И не ей сердиться на Этельберта за «нежелание вдаваться в подробности»: она ведь сказала «один знакомый», а не «один из бывших любовников» — не потому что стыдилась (чего стыдиться?), а потому что некоторые детали были её личным делом.
Фернан. Фернан Варга; ей едва исполнилось двадцать два, а ему — тридцать: хитрющие зелёные глаза, милые родинки на шее, татуировка — на правой лопатке и ненависть к красному вину; расцвеченный яркими штрихами бледный образ, сколь многое она не нарочно, не намеренно, не со зла забыла — за прошедшие пять лет?
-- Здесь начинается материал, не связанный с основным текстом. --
(** ** Claims *)

(** [orion init processor].  Whatever operation of the disk fails, only the files of
    the project are touched, and without [--force] no file that was there changes.  When
    it succeeds, every file of the project is there, and those that are new, or all of
    them with [--force], have exactly their text; running it again without [--force]
    then changes no file, whatever fails.  Without faults it succeeds. *)
Theorem init_scaffolds (locate : string → list string) (a : ProcessorArgs) (o : Oracle) (d : Disk)
    (u : Used) :
  let x := init_processor locate a o (d, u) in
  let fs := dk_files d in
  let fs' := dk_files x.2.1 in
  (∀ p, p ∉ (all_files locate a).*1 → fs' !! p = fs !! p) ∧
  (ia_force a = false → ∀ p c, fs !! p = Some c → fs' !! p = Some c) ∧
  (x.1 = Ok tt →
     (∀ p b, (p, b) ∈ all_files locate a →
        is_Some (fs' !! p) ∧ (ia_force a = true ∨ fs !! p = None → fs' !! p = Some b)) ∧
     (ia_force a = false → ∀ o' d' u', dk_files d' = fs' →
        dk_files (init_processor locate a o' (d', u')).2.1 = fs')) ∧
  (fault_free o → ia_lang a ∈ ["python"; "java"; "rust"] → (∀ p, 2 ≤ length (locate p)) →
     x.1 = Ok tt).
Proof.
  cbv zeta. destruct (init_writes locate a o d u) as (k & Hk & Hok).
  set (l := all_files locate a) in *. rewrite Hk. split_and!.
  - intros p Hp. apply writes_other. contradict Hp.
    apply list_elem_of_fmap in Hp as ([q b] & -> & Hin). apply list_elem_of_fmap.
    exists (q, b). split; [done|]. rewrite <- (take_drop k l). apply elem_of_app. by left.
  - intros -> p c Hc. by apply writes_kept.
  - intros Hx. destruct (Hok _ Hx) as [Hl _]. rewrite take_ge by done. split.
    + intros p b Hin. split.
      * apply writes_there. left. apply list_elem_of_fmap. by exists (p, b).
      * intros Hp. apply writes_fresh; [apply all_files_distinct|done|done].
    + intros Hforce o' d' u' Hd. destruct (init_writes locate a o' d' u') as (k' & -> & _).
      rewrite Hd, Hforce. apply writes_again. intros p Hin. apply writes_there. left.
      apply list_elem_of_fmap in Hin as ([q b] & -> & Hin). apply list_elem_of_fmap.
      exists (q, b). split; [done|]. rewrite <- (take_drop k' l). apply elem_of_app. by left.
  - intros Hf Hl Hp. destruct (init_succeeds o Hf locate a Hl Hp d u) as [[] Ha]. done.
Qed.

(** The processor of the documentation's example. *)
Definition demo_init : ProcessorArgs :=
  {| ia_name := "resizer"; ia_dir := None; ia_queue := "images"; ia_lang := "python";
     ia_group := None; ia_replicas := 2; ia_force := false |}.

Lemma init_scaffolds_witness :
  let d := {| dk_files := {["resizer/processor.py" := "mine"]}; dk_dirs := ∅; dk_exec := ∅; dk_out := [] |} in
  dk_files (init_processor (λ p, ["srv"; p]) demo_init quiet_oracle (d, Used_init)).2.1
    !! "resizer/processor.py" = Some "mine".
Proof.
  cbv zeta.
  destruct (init_scaffolds (λ p, ["srv"; p]) demo_init quiet_oracle
    {| dk_files := {["resizer/processor.py" := "mine"]}; dk_dirs := ∅; dk_exec := ∅; dk_out := [] |}
    Used_init) as (_ & H & _).
  apply H; reflexivity.
Defined.

(** The document of that example, for a project in [/srv/resizer]. *)
Example demo_service : build_service_yaml demo_init (group_of demo_init) ["srv"; "resizer"; "processor.py"] =
  Some (quoted "apiVersion: orionmesh.dev/v1
kind: Service
metadata:
  name: resizer
  labels:
    role: processor
    queue: images
    lang: python
spec:
  runtime:
    kind: native
    exec: python
    args:
    - ~/srv/resizer/processor.py~
    env:
      NATS_URL: ~nats://127.0.0.1:4222~
      ORION_QUEUE_NAME: ~images~
      ORION_QUEUE_SUBJECT: ~orion.queue.images~
      ORION_QUEUE_STREAM: ~ORION_QUEUE_IMAGES~
      ORION_QUEUE_TYPE: ~work~
      ORION_QUEUE_GROUP: ~images-workers~
  replicas: 2
  restart_policy: on_failure
").
Proof. vm_compute. reflexivity. Qed.
Lemma messages_call stream durable {E} (f : Fault → E) (w : W) u :
  let x := map_err f (bus (C := C) (consumer_messages stream durable)) o (w, u) in
  x.2.1.2 = w.2 ∧ aged (streams w.1.2) (streams x.2.1.1.2).
Proof.
  destruct w as [[c b] out]. cbv zeta. rewrite map_err_run, bus_run.
  pose proof (law_messages stream durable o b u) as H.
  by destruct (consumer_messages stream durable o (b, u)) as [r [b' u']].
Qed.

Lemma sub_messages_run stream subject durable a events (w : W) u :
  let x := sub_messages stream subject durable a events o (w, u) in
  let σ := streams w.1.2 in let τ := streams x.2.1.1.2 in
  histories τ = histories σ ∧
  match x.1 with
  | Err _ => out_lines x.2.1.2 = out_lines w.2 ∧ acks τ = acks σ
  | Ok returned =>
      let ms := taken a 0 events in
      out_lines x.2.1.2 = out_lines w.2 ++ (printed <$> ms) ∧
      (∃ l, l `sublist_of` (ack_of durable <$> ms) ∧ (sub_no_ack a = true → l = []) ∧
         acks τ = appended stream l (acks σ)) ∧
      (∃ cs, consumers τ !! stream = Some cs ∧ is_Some (cs !! durable)) ∧
      if returned
      then last x.2.1.2 = Some (ErrLine ("consumed " +:+ pretty (length ms) +:+ " messages"))
      else ms = messages_of events
  end.
Proof.
  cbv zeta. unfold sub_messages. rewrite try_run.
  pose proof (consumer_effects stream (sub_config a subject durable) (CreatingConsumer durable) w u)
    as (_ & Hh & Ha & Hc).
  pose proof (fixes_map_err snd o (CreatingConsumer durable) _
    (silent_bus (C := C) o (get_or_create_consumer stream (sub_config a subject durable))) w u) as Hq.
  destruct (map_err (CreatingConsumer durable) _ o (w, u)) as [[[]|e] [w1 u1]]; cbn [fst snd] in *.
  2: { by rewrite Hq. }
  specialize (Hc eq_refl). rewrite try_run.
  pose proof (messages_call stream durable OpeningMessages w1 u1) as [Hq1 Hm].
  destruct (map_err OpeningMessages _ o (w1, u1)) as [[[]|e] [w2 u2]]; cbn [fst snd] in *.
  2: { rewrite Hq1, Hq, (aged_histories _ _ Hm), (aged_acks _ _ Hm), Hh, Ha. by split. }
  unfold mbind, M_bind.
  assert (sub_forever a = false → sub_limit a = 0 ∨ 0 < sub_limit a) as Hn by lia.
  destruct (sub_loop_run stream durable a 0 events w2 u2 Hn)
    as (Ho & (l & Hl & Hna & _ & Hh2 & Hc2 & Ha2) & Hr).
  rewrite (aged_histories _ _ Hm), Hh in Hh2. rewrite (aged_consumers _ _ Hm) in Hc2.
  rewrite (aged_acks _ _ Hm), Ha in Ha2. rewrite Hq1, Hq in Ho. rewrite <- Hc2 in Hc.
  destruct (sub_loop stream durable a 0 events o (w2, u2)) as [[k|] [w3 u3]];
    unfold show, modify, mret, M_ret; cbn [fst snd] in *; (split; [done|]).
  - split_and!; [by rewrite out_lines_app, app_nil_r|by exists l|done|].
    rewrite last_snoc. subst k. done.
  - split_and!; [done|by exists l|done|done].
Qed.
End subscribing.
(* ===== verification/QueueRun.v ===== *)
(** * Queues from the command line, against the controller

    The commands of Queue.v with the server of Server.v at the other end and a broker of
    JetStream.v: what [orion queue] finds is what the store holds, and what
    [--allow-missing] makes. *)

From Stdlib Require Import ZArith Lia Bool Ascii.
From stdpp Require Import base list gmap strings pretty.
From S2P Require Import Prelude Text Types Effect Parse Bus Store Registry Controller Dispatch Api System Auth Docker Mcp Server CliText Cli CliRun JetStream Queue.

Section served.
Context {J : SerdeJson} {JM : JsonMake} {SL : ServerLib} {SW : ServerLaws} {JL : JsonLaws}
  {UT : UuidText} {RC : ResourceCodec} {TM : Rfc3339} {HO : HashOrder}
  {CL : ControllerLibs} {AL : ApiLibs}.
Context (ctx : Ctx) (to_str : string → option string) (mode : AuthMode) (auth : option string).
Context (Hauth : auth_header ctx = Ok auth) (Hpass : require_bearer to_str mode auth = Pass).
(** The text of a resource in an answer reads back. *)
Context (Hcodec : ∀ r, resource_from_json (json_to_string (resource_to_value r)) = Ok r).
Context {B : Type}.

#[local] Notation send := (controller_at (ctx_controller ctx) to_str mode).

(** A request goes past the broker. *)
Lemma request_net m path body o (s : AppState) (b : B) out u :
  request (net send) ctx m path body o (((s, b), out), u) =
  let '(r, ((s', out'), u')) := request send ctx m path body o ((s, out), u) in
  (r, (((s', b), out'), u')).
Proof.
  unfold request. destruct (auth_header ctx) as [a|e]; [|done].
  unfold mbind, M_bind, mret, M_ret, zoom, net, zoom. cbn [fst snd].
  by destruct (send m (url ctx path) a body o (s, u)) as [r [s' u']].
Qed.

Lemma post_yaml_net path body o (s : AppState) (b : B) out u :
  post_yaml (net send) ctx path body o (((s, b), out), u) =
  let '(r, ((s', out'), u')) := post_yaml send ctx path body o ((s, out), u) in
  (r, (((s', b), out'), u')).
Proof.
  unfold post_yaml. rewrite !try_run, request_net.
  by destruct (request send ctx POST path body o ((s, out), u)) as [[r|e] [[s' out'] u']].
Qed.

(** What the command makes of the answer of the controller. *)
Definition queue_answer (r : result Resource ApiError) : result (option QueueSpec) QueueError :=
  match r with
  | Ok r => Ok (match body r with BQueue spec _ => Some spec | _ => None end)
  | Err e => match ae_status e with
             | NOT_FOUND => Ok None
             | c => Err (QHttp (Http (BadStatus (status_code c) (ae_message e))))
             end
  end.

Lemma fetch_queue_served name o (s : AppState) (b : B) out u :
  url_segment name → fault_free o →
  ∃ u', fetch_queue send ctx name o (((s, b), out), u) =
    (queue_answer (get_reply (app_store s) "Queue" name), (((s, b), out), u')).
Proof.
  intros [Hn Hn']%url_segment_plain Hf. unfold fetch_queue, fetch_queue_resource.
  rewrite !try_run, map_err_run, request_net.
  pose proof (commands_reach_handlers (GetKind "Queue" (Some name))) as Hd.
  cbn [command_plain command_request command_target fst snd] in Hd.
  change (resource_path "Queue" name) with (queue_path name) in Hd.
  assert (plain (canonical_kind "Queue")) as Hq by (by repeat split).
  rewrite (request_run ctx to_str mode auth Hauth Hpass _ _ _ _ _ _ _ _ _ _ (Hd (conj Hq Hn)));
    [|by repeat constructor].
  change (run_handler H_get_resource [canonical_kind "Queue"; name] ?q ?b ?o ?su) with
    (answer resource_to_value (get_resource_handler "Queue" name) o su).
  unfold answer, mbind, M_bind, mret, M_ret.
  pose proof (get_handler_run "Queue" name o s u Hf) as Hr.
  assert ((get_resource_handler "Queue" name o (s, u)).2.1 = s) as Hs
    by apply readonly_store_view, readonly_get_resource.
  destruct (get_resource_handler "Queue" name o (s, u)) as [r [s' u']]. cbn [fst snd] in *. subst s' r.
  exists u'. destruct (get_reply (app_store s) "Queue" name) as [r|e]; cbn.
  - by rewrite Hcodec.
  - by destruct e as [[] msg].
Qed.

(** [--allow-missing] against the controller: the queue is there afterwards. *)
Lemma pub_queue_created (a : PubArgs) r spec st o (s : AppState) (b : B) out u :
  url_segment (pub_name a) → fault_free o → pub_allow_missing a = true →
  db_resource (app_store s) !! ("Queue", "_", pub_name a) = None →
  from_yaml (default_queue_yaml (pub_name a)) = Ok r → validate r = Ok tt → storable r →
  body r = BQueue spec st → md_name (metadata r) = pub_name a → namespace_of r = "_" →
  ∃ s' u', pub_queue send ctx a o (((s, b), out), u) = (Ok spec, (((s', b), out), u')) ∧
    get_reply (app_store s') "Queue" (pub_name a) = Ok r.
Proof.
  intros Hn Hf Hallow Hnone Hy Hv (txt & Hb & Hd) Hbody Hname Hns. unfold pub_queue.
  destruct (fetch_queue_served (pub_name a) o s b out u Hn Hf) as [u1 Hfetch].
  assert (queue_answer (get_reply (app_store s) "Queue" (pub_name a)) = Ok None) as Hq
    by (unfold get_reply; by rewrite Hnone).
  rewrite try_run, Hfetch, Hq, Hallow. cbv beta iota. rewrite try_run, map_err_run, post_yaml_net.
  rewrite (run_apply_request ctx to_str mode auth Hauth Hpass).
  destruct (apply_store None (default_queue_yaml (pub_name a)) r txt o s u1 Hf Hy Hv eq_refl Hb)
    as (g & row & u2 & -> & Hrow). cbn [client_result].
  set (s' := set_store _ s).
  assert (get_reply (app_store s') "Queue" (pub_name a) = Ok r) as Hg.
  { unfold get_reply, s'. simpl. assert (key_of r = ("Queue", "_", pub_name a)) as ->.
    { unfold key_of. rewrite Hns, Hname. unfold kind_str. by rewrite Hbody. }
    rewrite lookup_insert_eq. unfold decode_body. by rewrite Hrow, Hd. }
  destruct (fetch_queue_served (pub_name a) o s' b out u2 Hn Hf) as [u3 Hfetch'].
  rewrite try_run, Hfetch', Hg. cbn [queue_answer]. rewrite Hbody. by exists s', u3.
Qed.
End served.

(** [orion queue pub], from standard input to the store and the streams.  With a token the
    controller accepts and a name that a URL carries: a queue the store holds is left as it
    is, and the rows go out as [pub_outcome] says; a queue that is missing ends
    the command with both sides untouched, unless [--allow-missing] is given: then the
    store holds the resource of the default document afterwards, and the rows go to the
    stream of that one the same way. *)
Theorem queue_pub_end_to_end {J : SerdeJson} {JM : JsonMake} {SL : ServerLib} {SW : ServerLaws}
    {JL : JsonLaws} {UT : UuidText} {RC : ResourceCodec} {TM : Rfc3339} {HO : HashOrder}
    {CL : ControllerLibs} {AL : ApiLibs} {B : Type} {JB : JetStream B}
    (nats_matches : string → string → bool) (streams : B → Streams)
    {BL : JetStreamLaws nats_matches streams}
    (ctx : Ctx) (to_str : string → option string) (mode : AuthMode) (auth : option string)
    (a : PubArgs) (stdin : list (result string string)) (o : Oracle) (s : AppState) (b : B)
    (out : list Shown) (u : Used) (r : Resource) (spec : QueueSpec) (st : option Status)
    (Hauth : auth_header ctx = Ok auth) (Hpass : require_bearer to_str mode auth = Pass)
    (Hcodec : ∀ r, resource_from_json (json_to_string (resource_to_value r)) = Ok r)
    (Hname : url_segment (pub_name a)) (Hf : fault_free o) (Hbody : body r = BQueue spec st) :
  let x := run_pub (controller_at (ctx_controller ctx) to_str mode) ctx a stdin o (((s, b), out), u) in
  let outcome := pub_outcome nats_matches a spec stdin x.1 x.2.1.2 (streams b) (streams x.2.1.1.2) in
  (get_reply (app_store s) "Queue" (pub_name a) = Ok r → x.2.1.1.1 = s ∧ outcome) ∧
  (db_resource (app_store s) !! ("Queue", "_", pub_name a) = None →
     (pub_allow_missing a = false → x.1 = Err (QueueNotFound (pub_name a)) ∧ x.2.1.1 = (s, b)) ∧
     (pub_allow_missing a = true → from_yaml (default_queue_yaml (pub_name a)) = Ok r →
        validate r = Ok tt → storable r → md_name (metadata r) = pub_name a → namespace_of r = "_" →
        get_reply (app_store x.2.1.1.1) "Queue" (pub_name a) = Ok r ∧ outcome)).
Proof.
  cbv zeta. set (send := controller_at _ _ _). unfold run_pub. rewrite try_run.
  assert (∀ (s' : AppState) u', let x := pub_to ctx a spec stdin o (((s', b), out), u') in
    x.2.1.1.1 = s' ∧ pub_outcome nats_matches a spec stdin x.1 x.2.1.2 (streams b) (streams x.2.1.1.2)) as Hto.
  { intros s' u'. cbv zeta. split.
    - apply (pub_to_broker (C := AppState) o ctx a spec stdin ((s', b), out) u').
    - apply (pub_to_run nats_matches streams ctx o a spec stdin ((s', b), out) u'). }
  destruct (fetch_queue_served ctx to_str mode auth Hauth Hpass Hcodec (pub_name a) o s b out u Hname Hf)
    as [u1 Hfetch]. fold send in Hfetch. split.
  - intros Hg. assert (pub_queue send ctx a o (((s, b), out), u) = (Ok spec, (((s, b), out), u1))) as ->.
    { unfold pub_queue. rewrite try_run, Hfetch, Hg. cbn [queue_answer]. by rewrite Hbody. }
    apply Hto.
  - intros Hnone. split.
    + intros Hm. assert (queue_answer (get_reply (app_store s) "Queue" (pub_name a)) = Ok None) as Hq
        by (unfold get_reply; by rewrite Hnone).
      unfold pub_queue. by rewrite try_run, Hfetch, Hq, Hm.
    + intros Hm Hy Hv Hst Hmd Hns.
      destruct (pub_queue_created ctx to_str mode auth Hauth Hpass Hcodec a r spec st o s b out u
        Hname Hf Hm Hnone Hy Hv Hst Hbody Hmd Hns) as (s' & u' & Hp & Hg).
      fold send in Hp. rewrite Hp. cbn beta iota. destruct (Hto s' u') as [-> Ho]. by split.
Qed.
Они познакомились в Кареде и путешествовали по городам, лесам, озёрам, горам и позднее — руинам; когда он передал ей знание, которое не являлось запрещённым или тайным, просто небезопасным в реализации и почти никому не нужным — сочетание, естественным образом приводящее к редкости: незаурядности, уникальности, своеобразной исключительности — прямо как услышанное в последние месяцы…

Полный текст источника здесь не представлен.